Retention of intratracheally instilled and ingested tetravalent and pentavalent vanadium in the rat.

The retention, subcellular distribution in the liver, kidneys and lungs and binding of vanadium in the rat were investigated at 3 h, 1 d and 12 d after intratracheal instillation of 200 ng/kg body weight of 48V-labelled pentavalent and tetravalent vanadium. The metabolic patterns of both chemical forms of vanadium were similar. The lungs, liver, kidneys, bone, testes and spleen are the target tissues at risk, vanadium being removed from them with time at different rates. Pulmonary vanadium clearance was initially rapid - 80-85% of the 48V was removed within 3 h.
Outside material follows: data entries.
(** * UniShare: the public profile page [src/app/u/[username]/page.tsx]

    A shallow embedding of the server component [UserProfilePage] and of the
    part of the Supabase client it talks to, followed by the properties of
    the page that the specification states. *)

From Stdlib Require Import NArith ZArith String Ascii Lia.
From stdpp Require Import base list sorting strings.

Local Open Scope N_scope.

(** ** JavaScript strings

    A JavaScript string is a sequence of UTF-16 code units. *)

Abbreviation jsstring := (list N).

(** A source literal, written in ASCII, as a JavaScript string. *)
Definition lit (s : string) : jsstring :=
  map N_of_ascii (list_ascii_of_string s).

(** [WhiteSpace] and [LineTerminator] of ECMAScript: the code units that
    [String.prototype.trim] removes. *)
Definition isWhiteSpace (c : N) : bool :=
  (c =? 0x09) || (c =? 0x0A) || (c =? 0x0B) || (c =? 0x0C) || (c =? 0x0D)
  || (c =? 0x20) || (c =? 0xA0) || (c =? 0x1680)
  || ((0x2000 <=? c) && (c <=? 0x200A))
  || (c =? 0x2028) || (c =? 0x2029) || (c =? 0x202F) || (c =? 0x205F)
  || (c =? 0x3000) || (c =? 0xFEFF).

Fixpoint trimStart (s : jsstring) : jsstring :=
  match s with
  | [] => []
  | c :: s' => if isWhiteSpace c then trimStart s' else s
  end.

Fixpoint trimEnd (s : jsstring) : jsstring :=
  match s with
  | [] => []
  | c :: s' =>
      match trimEnd s' with
      | [] => if isWhiteSpace c then [] else [c]
      | t => c :: t
      end
  end.

(** [s.trim()] *)
Definition trim (s : jsstring) : jsstring := trimEnd (trimStart s).

(** [s.startsWith(prefix)] *)
Fixpoint startsWith (s prefix : jsstring) {struct prefix} : bool :=
  match prefix, s with
  | [], _ => true
  | _ :: _, [] => false
  | p :: prefix', c :: s' => (c =? p) && startsWith s' prefix'
  end.

(** [s.substring(start)] *)
Definition substring_from (start : nat) (s : jsstring) : jsstring :=
  drop start s.

(** [s.substring(start, end)]; JavaScript swaps the two indices when
    [start > end] and clamps both to the length. *)
Definition substring (start end_ : nat) (s : jsstring) : jsstring :=
  take (Nat.max start end_ - Nat.min start end_) (drop (Nat.min start end_) s).

(** ** Step 1 of the page: the lookup key (page.tsx, lines 28-30) *)

Definition cleanUsername (username : jsstring) : jsstring :=
  if startsWith username (lit "@")
  then trim (substring_from 1 username)
  else trim username.


(** Case mapping restricted to the ASCII letters, used to instantiate the
    two case mappings the development is parametric in. *)
Definition ascii_lower (c : N) : N :=
  if (0x41 <=? c) && (c <=? 0x5A) then c + 0x20 else c.

Definition ascii_toUpperCase (s : jsstring) : jsstring :=
  map (fun c => if (0x61 <=? c) && (c <=? 0x7A) then c - 0x20 else c) s.

(** ** Data model: the rows the page reads

    The columns are those the page and its queries name; a nullable text
    column is an [option]. *)

Module UserProfile.
Record row : Type := {
  id : jsstring;
  username : option jsstring;
  full_name : option jsstring;
  avatar_url : option jsstring;
  university : option jsstring;
  major : option jsstring;
  bio : option jsstring
}.
End UserProfile.

Module Resource.
Record row : Type := {
  id : jsstring;
  author_id : jsstring;
  is_approved : bool;
  created_at : Z
}.
End Resource.

Module StudyGroup.
Record row : Type := {
  id : jsstring;
  created_by : jsstring;
  is_private : bool;
  created_at : Z
}.
End StudyGroup.

Inductive Table : Type := user_profiles | resources | study_groups.

Definition Row (t : Table) : Type :=
  match t with
  | user_profiles => UserProfile.row
  | resources => Resource.row
  | study_groups => StudyGroup.row
  end.

(** The value stored in one column of one row. *)
Inductive Cell : Type :=
  | CNull
  | CBool (b : bool)
  | CTime (t : Z)
  | CText (s : jsstring).

Definition nullable (o : option jsstring) : Cell :=
  match o with Some s => CText s | None => CNull end.

Definition columns (t : Table) : list string :=
  match t with
  | user_profiles =>
      ["id"; "username"; "full_name"; "avatar_url"; "university"; "major"; "bio"]
  | resources => ["id"; "author_id"; "is_approved"; "created_at"]
  | study_groups => ["id"; "created_by"; "is_private"; "created_at"]
  end.

Definition cell (t : Table) : Row t -> string -> Cell :=
  match t return Row t -> string -> Cell with
  | user_profiles => fun r c =>
      if String.eqb c "id" then CText (UserProfile.id r)
      else if String.eqb c "username" then nullable (UserProfile.username r)
      else if String.eqb c "full_name" then nullable (UserProfile.full_name r)
      else if String.eqb c "avatar_url" then nullable (UserProfile.avatar_url r)
      else if String.eqb c "university" then nullable (UserProfile.university r)
      else if String.eqb c "major" then nullable (UserProfile.major r)
      else if String.eqb c "bio" then nullable (UserProfile.bio r)
      else CNull
  | resources => fun r c =>
      if String.eqb c "id" then CText (Resource.id r)
      else if String.eqb c "author_id" then CText (Resource.author_id r)
      else if String.eqb c "is_approved" then CBool (Resource.is_approved r)
      else if String.eqb c "created_at" then CTime (Resource.created_at r)
      else CNull
  | study_groups => fun r c =>
      if String.eqb c "id" then CText (StudyGroup.id r)
      else if String.eqb c "created_by" then CText (StudyGroup.created_by r)
      else if String.eqb c "is_private" then CBool (StudyGroup.is_private r)
      else if String.eqb c "created_at" then CTime (StudyGroup.created_at r)
      else CNull
  end.

(** ** The query builder of the Supabase client

    A query is the request the builder chain describes: [from(table)], one
    verb, then filters and modifiers in the order they are chained. *)

Inductive Value : Type :=
  | VText (s : jsstring)
  | VBool (b : bool).

Inductive Filter : Type :=
  | Eq (column : string) (value : Value)
  | Ilike (column : string) (pattern : jsstring).

Inductive Verb : Type :=
  | Select (cols : string)
  | Insert (values : list (list (string * Value)))
  | Upsert (values : list (list (string * Value)))
  | Update (values : list (string * Value))
  | Delete.

Record Query : Type := {
  q_table : Table;
  q_verb : Verb;
  q_filters : list Filter;
  q_order : option (string * bool);
  q_limit : option nat
}.

Module Builder.

Definition from (t : Table) : Table := t.

Definition select (cols : string) (t : Table) : Query :=
  {| q_table := t; q_verb := Select cols; q_filters := [];
     q_order := None; q_limit := None |}.

Definition add_filter (f : Filter) (q : Query) : Query :=
  {| q_table := q_table q; q_verb := q_verb q;
     q_filters := q_filters q ++ [f];
     q_order := q_order q; q_limit := q_limit q |}.

Definition eq (column : string) (value : Value) : Query -> Query :=
  add_filter (Eq column value).

Definition ilike (column : string) (pattern : jsstring) : Query -> Query :=
  add_filter (Ilike column pattern).

(** [.order(column, { ascending })] *)
Definition order (column : string) (ascending : bool) (q : Query) : Query :=
  {| q_table := q_table q; q_verb := q_verb q; q_filters := q_filters q;
     q_order := Some (column, ascending); q_limit := q_limit q |}.

Definition limit (count : nat) (q : Query) : Query :=
  {| q_table := q_table q; q_verb := q_verb q; q_filters := q_filters q;
     q_order := q_order q; q_limit := Some count |}.

End Builder.

Notation "q |> f" := (f q) (at level 45, left associativity, only parsing).

Definition is_read (q : Query) : bool :=
  match q_verb q with Select _ => true | _ => false end.

(** ** Responses of the client *)

Record PostgrestError : Type := { code : string; message : string }.

(** [PostgrestSingleResponse<T>]: a success carries the data and a null
    error, a failure carries the error and null data. *)
Inductive PostgrestResponse (T : Type) : Type :=
  | Success (d : T)
  | Failure (e : PostgrestError).
Arguments Success {T} d.
Arguments Failure {T} e.

Record Session : Type := { access_token : jsstring }.

Record AuthError : Type := { auth_message : string }.

(** The result of [auth.getSession()]: [{ data: { session }, error }]. *)
Record AuthResponse : Type := {
  data_session : option Session;
  auth_error : option AuthError
}.

(** A JavaScript value that may be [undefined] or [null]. *)
Inductive Js (A : Type) : Type :=
  | undefined
  | null
  | val (a : A).
Arguments undefined {A}.
Arguments null {A}.
Arguments val {A} a.

(** The [error] property of a response. *)
Definition error {T} (r : PostgrestResponse T) : Js PostgrestError :=
  match r with Success _ => null | Failure e => val e end.

(** The [data] property of the response of a query awaited as a list. *)
Definition data {A} (r : PostgrestResponse (list A)) : Js (list A) :=
  match r with Success l => val l | Failure _ => null end.

(** The [data] property of the response of [.maybeSingle()]. *)
Definition data_single {A} (r : PostgrestResponse (option A)) : Js A :=
  match r with Success (Some a) => val a | _ => null end.

(** A destructuring default, [{ data: x = d }]: it replaces [undefined]
    only. *)
Definition default {A} (d : A) (x : Js A) : Js A :=
  match x with undefined => val d | _ => x end.

(** Truthiness of an object reference. *)
Definition truthy {A} (x : Js A) : bool :=
  match x with val _ => true | _ => false end.

(** Truthiness of a text column: [null] and the empty string are falsy. *)
Definition truthy_text (x : option jsstring) : bool :=
  match x with Some (_ :: _) => true | _ => false end.

(** [a || b] on text columns. *)
Definition or_else (a b : option jsstring) : option jsstring :=
  if truthy_text a then a else b.

(** The text React renders for a string-or-null child. *)
Definition text_of (x : option jsstring) : jsstring :=
  match x with Some s => s | None => [] end.

(** ** The page as a program over its collaborators

    The component awaits the auth provider and the query client, and it may
    leave through [redirect], which throws. *)

(** A request awaited by the page, indexed by the type of its answer. *)
Inductive Request : Type -> Type :=
  | auth_getSession : Request AuthResponse
  | maybeSingle (q : Query) :
      Request (PostgrestResponse (option (Row (q_table q))))
  | rows (q : Query) :
      Request (PostgrestResponse (list (Row (q_table q)))).

Inductive Prog (A : Type) : Type :=
  | Ret (a : A)
  | Throw (path : jsstring)
  | Await {X : Type} (e : Request X) (k : X -> Prog A).
Arguments Ret {A} a.
Arguments Throw {A} path.
Arguments Await {A X} e k.

Fixpoint bind {A B} (p : Prog A) (f : A -> Prog B) : Prog B :=
  match p with
  | Ret a => f a
  | Throw path => Throw path
  | Await e k => Await e (fun x => bind (k x) f)
  end.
At 12 d about 2% of the element was still present in the lung. Intracellularly, the major part of liver, kidney and lung vanadium was present in the nuclear fraction (30-40% of the homogenate), followed by cytosol and mitochondrial fractions. Gel filtration chromatography of the lung cytosol showed two biochemical pools of vanadium: the first corresponding to protein bound vanadium, which may be involved in the long-term accumulation of the element in the lung, the second pool representing a diffusible vanadium form. The retention of the tetravalent and pentavalent vanadium forms was also investigated 1 d after oral administration. No obvious differences were observed in the distribution pattern of 48V in the tissues, the retention factor being higher by two orders of magnitude in comparison with the intratracheally instilled animals. These findings suggest that the metabolic pathways of tetravalent and pentavalent vanadium are independent of the route of vanadium exposure.